John von Neumann's universal constructor is a self-replicating machine in a cellular automata (CA) environment. It was designed in the 1940s, without the use of a computer. The fundamental details of the machine were published in von Neumann's book Theory of Self-Reproducing Automata, completed in 1966 by Arthur W. Burks after von Neumann's death.

Von Neumann's goal was to specify an abstract machine which, when run, would replicate itself. In his design, the machine consists of three parts: a 'blueprint' for itself, a mechanism that can read any blueprint and construct the machine (sans blueprint) specified by that blueprint, and a 'copy machine' that can make copies of any blueprint. After the mechanism has been used to construct the machine specified by the blueprint, the copy machine is used to create a copy of that blueprint, and this copy is placed into the new machine, resulting in a working replication of the original machine. Some machines will do this backwards, copying the blueprint and then building a machine.

To define his machine in more detail, von Neumann invented the concept of a cellular automaton. The one he used consists of a two-dimensional grid of cells, each of which can be in one of 29 states at any point in time. At each timestep, each cell updates its state depending on the states of the surrounding cells at the prior timestep. The rules governing these updates are identical for all cells.

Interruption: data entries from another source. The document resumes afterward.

Lemma evict_loop_spec now inc mx st :
  forall ord m hd tot full, lookaside_inv (mkLA m ord hd tot mx st full) ->
  let c := evict_loop now inc mx st m ord hd tot full in
  lookaside_inv c /\ map c ⊆ m /\ (order c = [] \/ total c + inc <= mx) /\
  max_size c = mx /\ stale c = st.
Proof.
  induction ord as [|front rest IH]; intros m hd tot full Hinv; cbn [evict_loop].
  { split_and!; [done|done|by left|done|done]. }
  destruct (live m hd now st front) as [[[key is_stale] sz]|] eqn:Hl.
  - destruct front as [k0|]; [|done]. cbn in Hl.
    destruct (m !! k0) as [e0|] eqn:He0; [|done]. cbn in Hl.
    destruct (seq e0 =? hd); [|done]. injection Hl as <- _ Hsz.
    destruct (negb is_stale && (tot + inc <=? mx)) eqn:Hstop.
    { to_prop. split_and!; [done|done|by right|done|done]. }
    destruct (IH (delete k0 m) (hd + 1) (tot - sz) (full || negb is_stale)) as (A & B & C & D & E).
    { apply (inv_pop m (Some k0) rest hd tot mx st full); [done|done|].
      intros k e Hke He. injection Hke as <-. congruence. }
    split_and!; [done| |done|done|done]. etrans; [exact B|apply delete_subseteq].
  - assert (front = None) as ->.
    { destruct front as [k0|]; [|done]. destruct Hinv as (_ & H2 & _).
      destruct (H2 0%nat k0 eq_refl) as (e & He & Hse). cbn [map head] in *. revert Hl. cbn. rewrite He.
      cbn. rewrite (proj2 (Z.eqb_eq _ _)) by lia. done. }
    apply IH. by apply (inv_pop m None rest hd tot mx st full).
Qed.

Lemma evict_spec c now inc :
  lookaside_inv c ->
  lookaside_inv (evict c now inc) /\ map (evict c now inc) ⊆ map c /\
  (order (evict c now inc) = [] \/ total (evict c now inc) + inc <= max_size c) /\
  max_size (evict c now inc) = max_size c.
Proof.
  intros Hinv. destruct (evict_loop_spec now inc (max_size c) (stale c) (order c) (map c) (head c) (total c) (full_logged c))
    as (A & B & C & D & E); [by destruct c|]. by split_and!.
Qed.

Lemma insert_inv c now key r :
  lookaside_inv c -> map c !! key = None -> lookaside_inv (insert c now key r).
Proof.
  intros Hinv Hk. unfold insert. destruct (evict_spec c now (entry_bytes key r) Hinv) as ((H1 & H2 & H3) & Hsub & _).
  set (c' := evict c now (entry_bytes key r)) in *.
  assert (map c' !! key = None) as Hk' by (by eapply lookup_weaken_None).
  split_and!; cbn [map order head total].
  - intros k e Hke. apply lookup_insert_Some in Hke as [[<- <-]|[Hne Hke]]; cbn [seq entry_size].
    + unfold blen. replace (Z.to_nat (head c' + Z.of_nat (length (order c')) - head c')) with (length (order c')) by lia.
      rewrite list_lookup_middle by done. split_and!; [lia|done|]. unfold entry_bytes, ENTRY_OVERHEAD, blen.
      destruct r; lia.
    + destruct (H1 k e Hke) as (A & B & C). split_and!; [done| |done].
      rewrite lookup_app_l; [done|]. by eapply lookup_lt_Some.
  - intros i k Hik. apply lookup_app_Some in Hik as [Hik|[Hge Hik]].
    + destruct (H2 i k Hik) as (e & He & Hse). exists e. split; [|done].
      rewrite lookup_insert_ne; [done|]. congruence.
    + destruct (i - length (order c'))%nat eqn:E; [|done]. injection Hik as <-.
      eexists. rewrite lookup_insert_eq. split; [done|]. cbn. unfold blen. lia.
  - rewrite sizes_insert by done. cbn [entry_size]. lia.
Qed.

Lemma discard_spec c req :
  lookaside_inv c ->
  let c' := fst (discard c req) in
  lookaside_inv c' /\ map c' = delete req (map c) /\ max_size c' = max_size c /\
  (snd (discard c req) = None \/ snd (discard c req) = Some req).
Proof.
  intros Hinv. pose proof Hinv as (H1 & H2 & H3).
  unfold discard. destruct (map c !! req) as [e|] eqn:He.
  2: { cbn [fst snd]. split; [done|]. split; [by rewrite delete_id|]. split; [done|by left]. }
  destruct (H1 req e He) as (Ha & Hb & Hc). pose proof (lookup_lt_Some _ _ _ Hb) as Hlt.
  rewrite (proj2 (Z.leb_le _ _)), (proj2 (Z.ltb_lt _ _)) by (unfold blen; lia). cbn [andb fst snd].
  split; [|split; [done|split; [done|by right]]]. split_and!; cbn [map order head total].
  - intros k e' Hk. apply lookup_delete_Some in Hk as [Hne Hk].
    destruct (H1 k e' Hk) as (A & B & C). split_and!; [done| |done].
    rewrite list_lookup_insert_ne; [done|]. intros E. rewrite E in Hb. congruence.
  - intros i k Hik. apply list_lookup_insert_Some in Hik as [(_ & Hbad & _)|[Hne Hik]]; [done|].
    destruct (H2 i k Hik) as (e' & He' & Hse'). exists e'. split; [|done].
    rewrite lookup_delete_ne; [done|]. intros ->. assert (e' = e) by congruence. subst e'. lia.
  - rewrite (sizes_delete _ _ e He). lia.
Qed.

Lemma finish_unfold c now req r :
  lookaside_inv c ->
  finish c now req r =
  match r with
  | Some (b :: bs) => insert (fst (discard c req)) now req (Some (b :: bs))
  | _ => fst (discard c req)
  end.
Proof.
  intros Hinv. unfold finish. destruct (discard_spec c req Hinv) as (_ & _ & _ & Hk).
  destruct (discard c req) as [c' key]. cbn [fst snd] in *.
  destruct r as [[|b bs]|]; [done| |done]. by destruct Hk as [-> | ->].
Qed.

Lemma step_inv c op : lookaside_inv c -> lookaside_inv (step c op).
Proof.
  intros Hinv. destruct op as [now req|now req r]; cbn [step].
  - unfold check_or_mark. destruct (map c !! req) eqn:E; cbn [fst]; [done|by apply insert_inv].
  - rewrite finish_unfold by done. destruct (discard_spec c req Hinv) as (Hd & Hm & _ & _).
    destruct r as [[|b bs]|]; [done| |done].
    apply insert_inv; [done|]. rewrite Hm. apply lookup_delete_eq.
Qed.

Lemma run_inv c ops : lookaside_inv c -> lookaside_inv (run c ops).
Proof. revert c. induction ops as [|op ops IH]; intros c Hc; [done|]. cbn. by apply IH, step_inv. Qed.

Lemma run_snoc c ops op : run c (ops ++ [op]) = step (run c ops) op.
Proof. unfold run. by rewrite fold_left_app. Qed.

(** An entry after a step: the one just made, or one that was there. *)
Lemma insert_lookup c now key r k e :
  lookaside_inv c -> map (insert c now key r) !! k = Some e ->
  (k = key /\ reply e = r) \/ (k <> key /\ map c !! k = Some e).
Proof.
  intros Hinv H. unfold insert in H. cbn [map] in H.
  destruct (evict_spec c now (entry_bytes key r) Hinv) as (_ & Hsub & _).
  apply lookup_insert_Some in H as [[-> <-]|[Hne H]]; [by left|].
  right. split; [done|]. by eapply lookup_weaken.
Qed.

(** The last answer given to a request in a run. *)
Fixpoint last_finish (ops : list Op) (req : bytes) : option (option bytes) :=
  match ops with
  | [] => None
  | OFinish _ req' r :: rest =>
      match last_finish rest req with
      | Some x => Some x
      | None => if decide (req' = req) then Some r else None
      end
  | OCheck _ _ :: rest => last_finish rest req
  end.

Lemma last_finish_snoc ops op req :
  last_finish (ops ++ [op]) req =
  match op with
  | OFinish _ req' r => if decide (req' = req) then Some r else last_finish ops req
  | OCheck _ _ => last_finish ops req
  end.
Proof.
  induction ops as [|op' ops IH]; [destruct op; [done|by cbn; case_decide]|].
  cbn. destruct op' as [|now' req' r']; rewrite IH; [done|].
  destruct op as [|now2 req2 r2]; [done|]. by case_decide.
Qed.

Lemma replies_are_last_finish mx st ops req e r :
  map (run (with_limits mx st) ops) !! req = Some e -> reply e = Some r ->
  last_finish ops req = Some (Some r).
Proof.
  revert req e r. induction ops as [|op ops IH] using rev_ind; intros req e r Hm Hr; [done|].
  rewrite run_snoc in Hm. rewrite last_finish_snoc.
  assert (lookaside_inv (run (with_limits mx st) ops)) as Hinv by (apply run_inv, inv_with_limits).
  set (c := run (with_limits mx st) ops) in *. destruct op as [now q|now q a]; cbn [step] in Hm.
  - unfold check_or_mark in Hm. destruct (map c !! q) eqn:E; cbn [fst] in Hm; [by eapply IH|].
    apply insert_lookup in Hm as [[-> Hr']|[_ Hm]]; [congruence|by eapply IH|done].
  - rewrite finish_unfold in Hm by done. destruct (discard_spec c q Hinv) as (Hd & Hdm & _ & _).
    destruct (decide (q = req)) as [->|Hne].
    + destruct a as [[|b bs]|].
      * rewrite Hdm in Hm. by rewrite lookup_delete_eq in Hm.
      * apply insert_lookup in Hm as [[_ Hr']|[? _]]; [congruence|done|done].
      * rewrite Hdm in Hm. by rewrite lookup_delete_eq in Hm.
    + assert (map (fst (discard c q)) !! req = Some e) as Hm'.
      { destruct a as [[|b bs]|]; [done| |done].
        apply insert_lookup in Hm as [[-> _]|[_ Hm]]; done. }
      rewrite Hdm, lookup_delete_ne in Hm' by done. by eapply IH.
Qed.

(** the cache's bookkeeping is consistent over every run: the live queue slots
    and the map's entries correspond one to one, and the running total is the
    sum of the entry sizes, so subtracting an entry's size never underflows. *)
Theorem lookaside_consistent mx st ops :
  let c := run (with_limits mx st) ops in
  lookaside_inv c /\ (forall k e, map c !! k = Some e -> 0 <= entry_size e <= total c).
Proof.
  intros c. assert (lookaside_inv c) as Hinv by (apply run_inv, inv_with_limits).
  split; [done|]. destruct Hinv as (H1 & _ & ->). intros k e Hk.
  split; [by apply (H1 k e)|]. pose proof (sizes_delete (map c) k e Hk) as Hd.
  assert (0 <= sizes (delete k (map c))); [|lia]. apply sizes_nonneg.
  intros k' e' Hk'. apply lookup_delete_Some in Hk' as [_ Hk']. by apply (H1 k' e').
Qed.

The universal constructor is a certain pattern of cell states in this cellular automaton. It contains one line of cells that serve as a 'tape', encoding a sequence of instructions that serve as a 'blueprint' for the machine. The machine reads these instructions one by one and performs the corresponding actions. The instructions direct the machine to use its 'construction arm' to build a copy of the machine, without tape, at some other location in the cell grid. The tape can't contain instructions to build an equally long tape, just as a container can't contain a container of the same size. Therefore, the machine contains a separate 'copy machine' which reads the tape and places a copy into the newly constructed machine. The resulting new machine and tape is identical to the old one, and it proceeds to replicate again.